The prototype NCSA digital image library just got a little more interesting with the addition of audio clips and, in one case, an example of referencing an actual paper from the library. (Again, don't bother with the WAIS server yet.)
The new home page for the National Metacenter for Computational Science and Engineering is here.
UIUC Beckman Institute for Advanced Science and Technology (home to a large part of NCSA) is now running a Web server. See also information on the Beckman Visualization Facility.
For a WWW interface to NAG (Numerical Algorithms Group) and IRIS Explorer Center information, see here. (Seems to be behind a slow network link from the US, so be patient...)
Cornell Law School is now serving an example version of the NASDAQ Financial Executive Journal via the Web. See here for the toplevel interface, here for the cover art, here for an interview with William S. Lerach, a Partner in Milberg, Weiss, Bershad, Hynes & Lerach, etc.
The St. Olaf College Web server has WWW versions of the US State Department Travel Advisories and Consular Information Sheets.
The University of Nottingham is running a Web server. A listing of services offered is here; information on the Communications Research Group and UK independent and alternative music is available.
A big list of CS technical report archive sites is here. (It's in Australia and behind a very slow network link, so don't pull it over too often.)
Information on a new RTF to HTML converter is here.
Luleå Tekniska Högskolas Datorförening in Sweden is now running a Web server (bonus! also in Svensk).
How are Gopher, Z39.50/WAIS, and the World Wide Web doing in terms of byte traffic across the US NSFnet? PostScript plots for 1993 to date are available: here for normal scale and here for log scale. (The raw data is here.)
Here's something that absolutely does not get the attention it deserves: Richard Stallman singing the Free Software Song.
Also, the HCC Network Services List keeps growing and growing and growing.
Michael Witbrock at CMU has made available a document containing Amiga information.
The latest HTML+ spec is here (the SGML DTD) and here (the PostScript guide, which Ghostview can't handle, so you may want to exercise Binary Transfer Mode for this one).
Rob's Multimedia Lab (courtesy Rob Malick at NIH) is open for business.
A most excellent collection of fiction adapted especially for WWW is here, courtesy Robert Stockton at CMU. Another interesting document, pointing to hypertext'd Alice's Adventures in Wonderland and Alice Through the Looking Glass, is here (in Indiana). Also see the Online Books FAQ.
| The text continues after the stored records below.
Lemma absorb_page_collected page h h' live u u' :
  absorb_page page h live u = (Ok h', u') -> collected h' = collected h ++ transactions page.
Proof using Type.
  unfold absorb_page. destruct (_ <? _); [done|]. destruct (encode_index_page page); [|done].
  intros ([] & u1 & _ & (h1 & u2 & Hb & Hr)%metered_bind_ok)%metered_bind_ok.
  assert (collected h1 = collected h) as <-.
  { unfold note_balance in Hb. destruct (current_balance_e8s h); [destruct (_ =? _); [|done]|];
      by injection Hb as <- <-. }
  destruct (last (transactions page)) eqn:El.
  - apply metered_bind_ok in Hr as (h2 & u3 & Hp & Hf). apply replay_page_collected in Hp. rewrite <- Hp.
    unfold finish_page in Hf. destruct (is_some_and _ _); [done|]. destruct (bool_decide (oldest_tx_id page = _)).
    + apply metered_bind_ok in Hf as ([] & u4 & _ & Hf). by injection Hf as <- <-.
    + destruct (_ || _); [done|]. by injection Hf as <- <-.
  - apply metered_bind_ok in Hr as ([] & u3 & _ & [= <- <-]). apply last_None in El.
    by rewrite El, app_nil_r.
Qed.

Lemma absorb_page_spends page h : spends (absorb_page page h).
Proof using Type.
  unfold absorb_page, note_balance, finish_page, replay_transaction, require_zero_opening_balance.
  repeat first [spends_step | apply spends_retain]; lia.
Qed.

Lemma one_page index account start n :
  one_call e Inv ev_ok (get_account_identifier_transactions index account start n)
    (fun r => forall page, r = Ok page -> Forall tx_ok (transactions page)).
Proof using rely_inv reads_ok typed.
  unfold get_account_identifier_transactions.
  eapply one_call_map; [apply one_call_await; [done|apply reads_ok]|].
  intros r [k ->] page Hp. destruct (env_reply e k _ _) as [[p|m]|[d|d]] eqn:E; try done.
  injection Hp as ->. by eapply typed.
Qed.

(** Every page but none is charged as a call. *)
Lemma attempts_extend u index h :
  history_ok h -> Forall tx_ok (collected h) -> exhausted h = false ->
  attempts e Inv ev_ok u (extend index h) (fun h' u' =>
    history_ok h' /\ continues h h' /\ Forall tx_ok (collected h') /\ calls u + 1 <= calls u').
Proof using rely_inv reads_ok typed.
  intros H Hc He. unfold extend. rewrite He.
  eapply attempts_bind; [apply attempts_call_or, one_page|].
  intros page u1 Hu1 Hle [Hp Hcalls]. apply attempts_meter; [apply absorb_page_spends|].
  intros live h' u' Hr. pose proof (absorb_page_spends page h live u1 Hu1) as [_ [Hcu _]]. rewrite Hr in Hcu.
  cbn in Hcu. destruct (absorb_page_ok _ _ _ _ _ _ H He Hr) as [H' C'].
  apply absorb_page_collected in Hr. split; [done|]. split; [done|]. split; [|lia].
  rewrite Hr. by apply Forall_app.
Qed.

End reads.

(** ** Witness *)

Section witness.
Import Concrete ConcreteTexts ConcreteRelay ConcreteCandid.

Let live_heap : Heap (P:=concrete_principal) := heap0 <| st ::= fun s => s <| main_lock_state_ts := Some 900 |> |>.
Let read0 := extend (10 : Principal (PrincipalSpec:=concrete_principal)) (backward_history [1]) (budget_new 1000 900)
  Usage_default (reward_env [4] None) (World live_heap []).
Let history0 : BackwardHistory :=
  match read0.1 with Returned (Ok h, _) => h | _ => backward_history [1] end.

Lemma authoritative_history_replays_witness :
  length (authoritative_transactions history0) = 2%nat /\
  StronglySorted (fun a b => tx_id b < tx_id a) (authoritative_transactions history0).
Proof.
  split; [by vm_compute|].
  refine (proj1 (authoritative_history_replays [1] history0 _ _)); [|by vm_compute].
  apply (read_more [1] (backward_history [1]) history0 (10 : Principal (PrincipalSpec:=concrete_principal))
    (budget_new 1000 900) Usage_default (match read0.1 with Returned (_, u) => u | _ => Usage_default end)
    (reward_env [4] None) (World live_heap []) read0.2 (read_new [1])). by vm_compute.
Defined.
End witness.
Information on the Pittsburgh Free-Net and other public networking initiatives is here. Information on Internet Accessible Coke Machines (a cutting edge technology) is here.
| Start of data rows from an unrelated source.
(* ===== verification/RelayJob.v ===== *)
(** * Relay: the top-up and surplus job

    [canisters/relay/src/scheduler/tick.rs], from the probe of the managed
    canisters to the completed job, and the batch probe of
    [scheduler/cycles_probe.rs].  A job freezes its plan when it starts: the
    top-ups, later the raw ICP surplus.  [drive_active_job] stages and drives one
    transfer at a time until the job is done, its budget of transfers for the
    tick is used, or the main lease is lost.  Log lines are not modelled. *)

From S2P Require Import Prelude BTree Async Ic Clients TimerGuard CyclesProbe RelayState RelayLogic RelaySplitter RelayTransfer.

Section job.
Context `{P : PrincipalSpec} `{O : !OrdSpec Principal} `{I : !ProbeIds} `{A : !AccountSpec} `{T : TextSpec}.
#[local] Existing Instance Principal_eq_dec.
Local Abbreviation async := (async Heap SuiteCall).

(** ** The batch probe *)

Definition sample_source_from_route (r : option CyclesProbeRoute) : CyclesSampleSource :=
  match r with
  | None => SelfCanister
  | Some DirectCanisterStatus => DirectStatus
  | Some (Blackhole _) => BlackholeStatusSource
  | Some NnsRoot => NnsRootStatus
  | Some (SnsRoot _) => SnsRootStatus
  | Some (SnsSwap _ _) => SnsSwapSource
  end.

Record RelayProbeBatch := MkBatch {
  snapshots : btree_map Principal CyclesSnapshot;
  failures : list (Principal * string);
  route_updates : btree_map Principal (option CyclesProbeRoute);
}.

Definition record_probe (now_nanos : Z) (canister : Principal)
    (r : result CyclesProbeSuccess CyclesProbeFailure) (b : RelayProbeBatch) : RelayProbeBatch :=
  match r with
  | Ok success =>
      b <| snapshots ::= btree_insert canister
             (MkSnapshot (cycles success) now_nanos (sample_source_from_route (route success))) |>
        <| route_updates ::= btree_insert canister (route success) |>
  | Err e =>
      b <| failures ::= (fun l => l ++ [(canister, message e)]) |>
        <| route_updates ::= btree_insert canister None |>
  end.

Fixpoint probe_batch {C : CyclesProbeClient Heap} (policy : CyclesProbePolicy)
    (cached : btree_map Principal CyclesProbeRoute) (now_nanos : Z) (canisters : list Principal)
    (b : RelayProbeBatch) : async RelayProbeBatch :=
  match canisters with
  | [] => mret b
  | canister :: rest =>
      let cached_route := match policy with
                          | Auto => btree_get canister cached
                          | FixedBlackhole _ => None
                          end in
      r ← probe_cycles policy canister cached_route;
      probe_batch policy cached now_nanos rest (record_probe now_nanos canister r b)
  end.

Definition probe_cycles_batch (C : CyclesProbeClient Heap) (canisters : list Principal)
    (policy : CyclesProbePolicy) (cached : btree_map Principal CyclesProbeRoute) (now_nanos : Z) :
    async RelayProbeBatch := probe_batch policy cached now_nanos canisters (MkBatch [] [] []).

(** ** The start of a job *)

Definition job_generation_matches (expected_next_job_id : Z) (lease : MainLeaseToken) (h : Heap) : bool :=
  lease_is_current lease (st h) && is_none (active_job (st h))
  && (next_job_id (st h) =? expected_next_job_id).

Definition store_route (policy : CyclesProbePolicy) (u : Principal * option CyclesProbeRoute)
    (m : btree_map Principal CyclesProbeRoute) : btree_map Principal CyclesProbeRoute :=
  match u.2, policy with
  | Some route, Auto => btree_insert u.1 route m
  | _, _ => btree_remove u.1 m
  end.

Definition store_routes (policy : CyclesProbePolicy) (b : RelayProbeBatch) (h : Heap) : Heap :=
  upd (fun s => s <| cached_cycles_probe_routes ::= fun m =>
         fold_left (fun m u => store_route policy u m) (route_updates b) m |>) h.

Record ProbeUpdate := MkProbeUpdate {
  statuses : list TargetProbeStatus;
  update_failures : list ProbeFailure;
}.

Definition probe_status (current : btree_map Principal CyclesSnapshot) (canister : Principal)
    (m : btree_map Principal Z) : TargetProbeStatus :=
  let observed := contains_key canister current in
  let next := if observed then 0 else sat_add32 (default 0 (btree_get canister m)) 1 in
  let classification := classify_target_probe observed next in
  MkProbeStatus canister next classification
    match classification with
    | Observable => None
    | TransientProbeFailure _ => Some SKIP_REASON_TRANSIENT_PROBE_FAILURE
    | UnavailableAfterConsecutiveFailures _ => Some SKIP_REASON_TARGET_UNAVAILABLE
    end.

Fixpoint probe_statuses (current : btree_map Principal CyclesSnapshot) (managed : list Principal)
    (m : btree_map Principal Z) : list TargetProbeStatus * btree_map Principal Z :=
  match managed with
  | [] => ([], m)
  | canister :: rest =>
      let s := probe_status current canister m in
      let '(l, m) := probe_statuses current rest
                       (btree_insert canister (tps_consecutive_probe_failures s) m) in
      (s :: l, m)
  end.

Definition update_consecutive_probe_failures (managed : list Principal)
    (current : btree_map Principal CyclesSnapshot) (probe_failures : list (Principal * string))
    (h : Heap) : ProbeUpdate * Heap :=
  let by_canister := btree_extend probe_failures [] in
  let m := btree_retain (fun c => bool_decide (c ∈ managed)) (consecutive_probe_failures (st h)) in
  let '(l, m) := probe_statuses current managed m in
  (MkProbeUpdate l
     (omap (fun s =>
        (fun error => MkProbeFailure (tps_canister_id s) error (tps_consecutive_probe_failures s))
          <$> btree_get (tps_canister_id s) by_canister) l),
   upd (fun s => s <| consecutive_probe_failures := m |>) h).

Definition is_transient (s : TargetProbeStatus) : bool :=
  match tps_classification s with TransientProbeFailure _ => true | _ => false end.
Definition is_unavailable (s : TargetProbeStatus) : bool :=
  match tps_classification s with UnavailableAfterConsecutiveFailures _ => true | _ => false end.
The US Army Corps of Engineers' Construction Engineering Research Laboratories (USA/CERL) is now running a Web server. Some researchers have hypertext "plans"; there is also information on CERL and information on GRASS (Geographic Resources Analysis Support System).
Pittsburgh Supercomputing Center's WWW server is now online.
The San Diego Supercomputing Center is now running a WWW server.
New Archie gateway software that works on top of Plexus, called ArchiePlex, is here.
Some information on how to create MPEG movies is here.
Information supplied by Tony Sanders and Ian Feldman on the simple formatting language setext is here. The latest Plexus HTTP server does runtime translation of setext documents into HTML; this may be of interest to people who don't want to deal with HTML/SGML but still want to do basic formatted text and hyperlinks.
An up-to-date list of registered MIME types is here.
The UCLA Computer Aided Design Laboratory is now running a Web server. See UCLA information, a campus map, and more.
Michigan State University is online with a Web server; there is also a home page for the MSU Unix Computing Group here.
Matthew Gray at MIT has online a very thorough listing of all known Web servers, produced by the World Wide Web Wanderer -- a Perl robot that traverses the Web from an info.cern.ch starting point.